STURGIS, J. Appeal under R. S. c. 10, §§ 77-82, from the refusal of the assessors of the city of Saco to abate the tax of $699.14 assessed for the year 1925 upon the real estate of the appellant The case is certified to this court upon report for rendition of such judgment as the legal rights of the parties require.

The Ferry Beach Park Association of Universalists was incorporated by certificate dated November 20, 1909, under chapter 62 of the Revised Statutes. The purposes of the corporation as stated in its certificate of organization, are—

"religious, educational, moral and social, viz. the generating of missionary power throughout the Universalist Church, and for the furtherance of its principal purpose, the following purposes, viz.:

"1. To carry on religious, educational and social institutes, lectures and concerts and to conduct services of a religious nature and of moral character.

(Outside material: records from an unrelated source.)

Definition sample_config : Config Json Cidr := {|
  listen := SocketAddr_new (V4 3221225985) 25565; c_backend := SocketAddr_new (V4 2130706433) 25566;
  c_metrics := SocketAddr_new (V4 2130706433) 9100; proxy_v2 := true;
  incoming_proxy_v2 := mkIncomingProxyV2 true [sample_proxied]; allow_backend_identity_loss := false;
  ipv6 := false; c_observe := false; runtime_file := []; workers := 4; relay_buffer := 16384;
  upload := mkUpload 0 0 false; backend_protection := mkBackendProtection 64 5 1000 no_rate;
  limits := sample_limits; timeouts := mkTimeouts 3000 2000 5000 5000 5000 3000 30 0 0 0;
  protocol := sample_protocol;
  cache := mkCache [108; 111; 99; 97; 108] 25565 765 5 256 (JObj []) |}.

Lemma sample_limits_typed : limits_typed sample_limits.
Proof.
  split; try (cbn; unfold is_u64; lia).
  - repeat (apply Forall_cons; split; [intros []; split; vm_compute; reflexivity |]). apply Forall_nil_2.
  - repeat (apply Forall_cons; split; [vm_compute; reflexivity |]). apply Forall_nil_2.
Qed.

Lemma sample_config_typed : config_typed sample_config.
Proof. split; [exact sample_limits_typed | ..]; rewrite ?Forall_cons, ?Forall_nil; unfold is_u64; cbn; lia. Qed.

Lemma validate_sound_witness : config_sound sample_config.
Proof. apply (validate_sound sample_config sample_config_typed). vm_compute. reflexivity. Defined.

"2. To erect and maintain a hotel or hotels for the conveniences of its members and guests and to engage in all business incidental to and essential to such erection and maintenance and in all business requisite for the health and welfare of its members and guests while there resident."

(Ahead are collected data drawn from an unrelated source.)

(** The answer [x] to call [e] of task [tid], and the world after it. *)
Definition world_serves (w : World) (tid : nat) (e : Eff) : Ans e -> World -> Prop :=
  let l := w_lim w in
  match e with
  | AcceptTicket ip p => fun x w' => exists now l', Limiter_accept l ip p now = Some (x, l') /\
      w' = match x with Some t => set_cell l' w tid t Idle | None => mkWorld l' (w_live w) end
  | RateEvent t ev p => fun x w' => exists now l', Limiter_event l t ev p now = Some (x, l') /\
      w' = set_cell l' w tid t Idle
  | EnterStatus t => fun x w' => exists l', Ticket_enter_status l t = (fst x, snd x, l') /\
      w' = set_cell l' w tid (snd x) Idle
  | AdmitIp t => fun _ w' => w' = set_cell (with_ip l (release_pending (l_ip l) (t_ip t))) w tid t AdmittedIp
  | AdmitPrefix t => fun _ w' =>
      w' = set_cell (with_prefix l (release_pending (l_prefix l) (t_prefix t))) w tid (set_ticket_admitted t) Idle
  | DropIp t now => fun _ w' => w' = set_cell (drop_ip powf l t now) w tid t (DroppedIp now)
  | DropPrefix t now => fun _ w' => w' = mkWorld (drop_prefix powf l t now) (delete tid (w_live w))
  | MetricInc n | GaugeUp n => fun _ w' => w' = set_metrics w (fun m => Metrics_inc m n)
  | MetricAdd n v => fun _ w' => w' = set_metrics w (fun m => Metrics_add m n v)
  | GaugeDown n => fun _ w' => w' = set_metrics w (fun m => Metrics_dec m n)
  | ReadFrame max budget deadline progress first => fun x w' => w' = w /\
      match x with
      | Some (res, budget') => exists r r', read_frame max deadline progress first r budget = Some (res, budget', r')
      | None => True
      end
  | ReadProxy peer _ => fun x w' => w' = w /\
      match x with
      | Some res => exists r r', proxy_read r peer (incoming_proxy_v2 cfg) = Some (res, r')
      | None => True
      end
  | BackendRead max budget deadline progress first => fun x w' => w' = w /\
      match x with
      | Some (Some res) => exists r r' rest', read_frame max deadline progress first r budget = Some (res, rest', r')
      | _ => True
      end
  | _ => fun _ w' => w' = w
  end.

(** The permit pools. *)
Definition pool_serves (free : Sem -> Z) (e : Eff) : Ans e -> (Sem -> Z) -> Prop :=
  match e with
  | TryAcquire s => fun x free' =>
      if x then 0 < free s /\ free' = set_free free s (free s - 1) else free s <= 0 /\ free' = free
  | Release s => fun _ free' => free' = set_free free s (free s + 1)
  | _ => fun _ free' => free' = free
  end.

(** ** Steps *)

Inductive sys_step (y : Sys) : Sys -> Prop :=
| sys_connection tid peer :
    y_tasks y !! tid = None ->
    sys_step y (mkSys (y_world y) (y_free y) (<[tid := mkTask (connection cfg peer) nothing false]> (y_tasks y)))
| sys_refresh tid :
    y_tasks y !! tid = None -> (forall i tk, y_tasks y !! i = Some tk -> t_refresh tk = false) ->
    sys_step y (mkSys (y_world y) (y_free y) (<[tid := mkTask (refresh_task cfg) nothing true]> (y_tasks y)))
| sys_call tid tk e k x w free :
    y_tasks y !! tid = Some tk -> t_prog tk = Act e k ->
    world_serves (y_world y) tid e x w -> pool_serves (y_free y) e x free ->
    sys_step y (mkSys w free (<[tid := mkTask (k x) (after e x (t_held tk)) (t_refresh tk)]> (y_tasks y)))
| sys_done tid tk a :
    y_tasks y !! tid = Some tk -> t_prog tk = Ret a ->
    sys_step y (mkSys (y_world y) (y_free y) (delete tid (y_tasks y)))
| sys_sweep_ip shard now :
    sys_step y (mkSys (mkWorld (sweep_ip (w_lim (y_world y)) shard now) (w_live (y_world y))) (y_free y) (y_tasks y))
| sys_sweep_prefix shard now :
    sys_step y (mkSys (mkWorld (sweep_prefix (w_lim (y_world y)) shard now) (w_live (y_world y))) (y_free y) (y_tasks y))
| sys_metrics m :
    foreign_metrics (l_metrics (w_lim (y_world y))) m ->
    sys_step y (mkSys (mkWorld (with_metrics (w_lim (y_world y)) m) (w_live (y_world y))) (y_free y) (y_tasks y)).

Definition sys_initial (y : Sys) : Prop :=
  initial (limits cfg) (y_world y) /\ y_free y = pool /\ y_tasks y = ∅.
Definition sys_reachable (y : Sys) : Prop := exists y0, sys_initial y0 /\ rtc sys_step y0 y.

(** ** The invariant *)

Definition cell_matches (h : TicketHeld) (c : option Cell) : Prop :=
  match h with
  | NoTicket => c = None
  | Live t => exists t', c = Some (mkCell t' Idle) /\ same_ticket t t'
  | HalfAdmitted t => c = Some (mkCell t AdmittedIp)
  | HalfDropped t now => c = Some (mkCell t (DroppedIp now))
  end.

Record task_ok (w : World) (tid : nat) (tk : Task) : Prop := {
  tk_triple : triple (t_held tk) (t_prog tk) (fun _ h => h = nothing);
  tk_cell : cell_matches (h_ticket (t_held tk)) (w_live w !! tid) }.

Definition held_permits (s : Sem) (tasks : gmap nat Task) : Z := msum (fun tk => permits (t_held tk) s) tasks.

Record sys_inv (y : Sys) : Prop := {
  si_tasks : forall tid tk, y_tasks y !! tid = Some tk -> task_ok (y_world y) tid tk;
  si_orphans : forall tid, y_tasks y !! tid = None -> w_live (y_world y) !! tid = None;
  si_permits : forall s, y_free y s + held_permits s (y_tasks y) = pool s;
  si_free : forall s, 0 <= y_free y s;
  si_world : reachable powf (total_sockets (limits cfg)) (limits cfg) (y_world y) }.

Lemma task_sane (w : World) (tid : nat) (tk : Task) : task_ok w tid tk -> sane (t_held tk).
Proof.
  intros [T _]. destruct (t_prog tk) as [a | e k].
  - cbn in T. rewrite T. unfold sane. cbn. split_and!; lia || congruence.
  - apply T.
Qed.

(** The permit pools only move permits between the pool and the task. *)
Lemma pool_serves_permits (free free' : Sem -> Z) (e : Eff) (x : Ans e) (h : Held) (s : Sem) :
  pool_serves free e x free' ->
  free' s + permits (after e x h) s = free s + permits h s /\ (0 <= free s -> 0 <= free' s).
Proof.
  intros P. destruct h as [so pr a b st g t d].
  destruct e as [| | | | | | | | | | | | | | s' | s' | | | | | | | | | | | | | | | |]; cbn in P;
    cbn [Ans] in x; try (subst; cases x; destruct s; cbn; lia); unfold set_free in P.
  - destruct x; destruct P as [P ->]; [| cbn; lia].
    cbn [after]. case_decide as E; [subst s'; destruct s; cbn; lia | destruct s, s'; cbn; lia || congruence].
  - subst free'. cbn [after].
    case_decide as E; [subst s'; destruct s; cbn; lia | destruct s, s'; cbn; lia || congruence].
Qed.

The history of this association since incorporation indicates that its activities have been in substantial accord with the purposes for which it was given charter. Primarily it is a missionary society, carrying on, along lines of its own election, the diffusion and inculcation of the Christian religion. The fact that it carries on social and vacational activities along with its educational and devotional meetings does not deprive it of this primary character. If the stern and rigid limitations of Puritanism are relaxed to permit the inclusion of some of the recreational pleasures of life in the gatherings of this association, none the less these are but incidental to the main purposes, promoting and renewing interest it may be, but clearly subordinate to its general aim and purpose of "developing the missionary power of the Universalist Church."

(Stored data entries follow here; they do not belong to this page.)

Lemma inv_task (g g' : Whole IpNet) : whole_inv g -> task_step cfg powf g g' -> whole_inv g'.
Proof.
  intros I S. pose proof I as [Is Ib Ir Iu Ic It].
  pose proof (sys_inv_steps _ _ Is (task_step_refines cfg powf g g' S)) as Is'.
  assert (Ib' : breachable (backend_protection cfg) (l_backend (limits cfg) - 1) (breaker_world g')).
  { destruct Ib as (m & now & R). exists m, now. etrans; [exact R |]. now apply (task_step_breaker cfg powf). }
  destruct S as [tid tk e k x w free s m T P W F V | tid tk a T P]; split; auto; cbn [g_sys g_services y_world y_tasks] in *.
  - rewrite registry_set. destruct (si_tasks _ _ _ Is tid tk T) as [Tr _]. rewrite P in Tr. destruct Tr as [[_ A] _].
    eapply touches_typed; [exact (proj2 (serves_foreign _ _ _ _ _ _ V)) |].
    eapply touches_typed; [exact (world_touches _ _ _ _ _ _ W A) | done].
  - destruct (It tid tk T) as (given & G & Vw). rewrite P in Vw. destruct Vw as [Vo _].
    now destruct (serves_keeps _ _ _ _ _ _ _ _ _ given W V Vo Iu Ic).
  - destruct (It tid tk T) as (given & G & Vw). rewrite P in Vw. destruct Vw as [Vo _].
    now destruct (serves_keeps _ _ _ _ _ _ _ _ _ given W V Vo Iu Ic) as (_ & ? & _).
  - intros j tj Hj. destruct (decide (j = tid)) as [-> | N]; [| rewrite lookup_insert_ne in Hj by done; eauto].
    rewrite lookup_insert_eq in Hj. injection Hj as <-. destruct (It tid tk T) as (given & G & Vw).
    rewrite P in Vw. destruct Vw as [Vo Vk]. exists (given_after cfg e x given). split; [| apply Vk].
    destruct (serves_keeps _ _ _ _ _ _ _ _ _ given W V Vo Iu Ic) as (_ & _ & X). auto.
  - intros j tj Hj. apply lookup_delete_Some in Hj as [_ Hj]. eauto.
Qed.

Secondary also are the business affairs of the association. Its charter authorizes the erection and maintenance of hotels for the accommodation of its members and guests, and its conduct of "all business requisite for the health and welfare of its members and guests, while there resident." These purposes are by the terms of the charter in furtherance of its principal purpose, and in practice they seem to remain so.

This association clearly falls within the class of missionary societies which this court has included "within the realm of public charities." Prime v. Harmon, 120 Me. 299, 301, 113 A. 738, 739; Straw v. East Maine Conference, 67 Me. 494; Maine Baptist Missionary Convention v. Portland, 65 Me. 92. The association, we think, is a "benevolent and charitable institution incorporated by the state," the real property of which, occupied for its own purposes, is exempt from taxation. R. S. c. 10, § 6, par. 3.

The crucial question to be here determined is, What are the purposes for which the land and buildings of the association are used and occupied? And the question must be answered by the application of the settled rules established by this court in its numerous decisions interpreting the statutory exemption under which the association claims relief.

It is a fundamental rule of the law of taxation that "taxation is the rule and exemption the exception." And all doubts and uncertainties as to the meaning of a stature are to be weighed against exemption. Out of this rule springs the doctrine that, "when the property 'of an institution is by legislative grant exempted from taxation, the exemption must be held as applying only to such property as is occupied by such institutions for their own purposes." Auburn v. Y. M. C. Association, 80 Me. 244, 29 A. 992.

In this state this doctrine has been written into the tax statute, appearing as a limitation or exception appended to the general exemption granted benevolent and charitable institutions. It reads:

"But so much of the real estate of such corporations as is not occupied by them for their own purposes, shall be taxed in the municipality in which it is situated." R. S. c. 10, § 6, par. 3.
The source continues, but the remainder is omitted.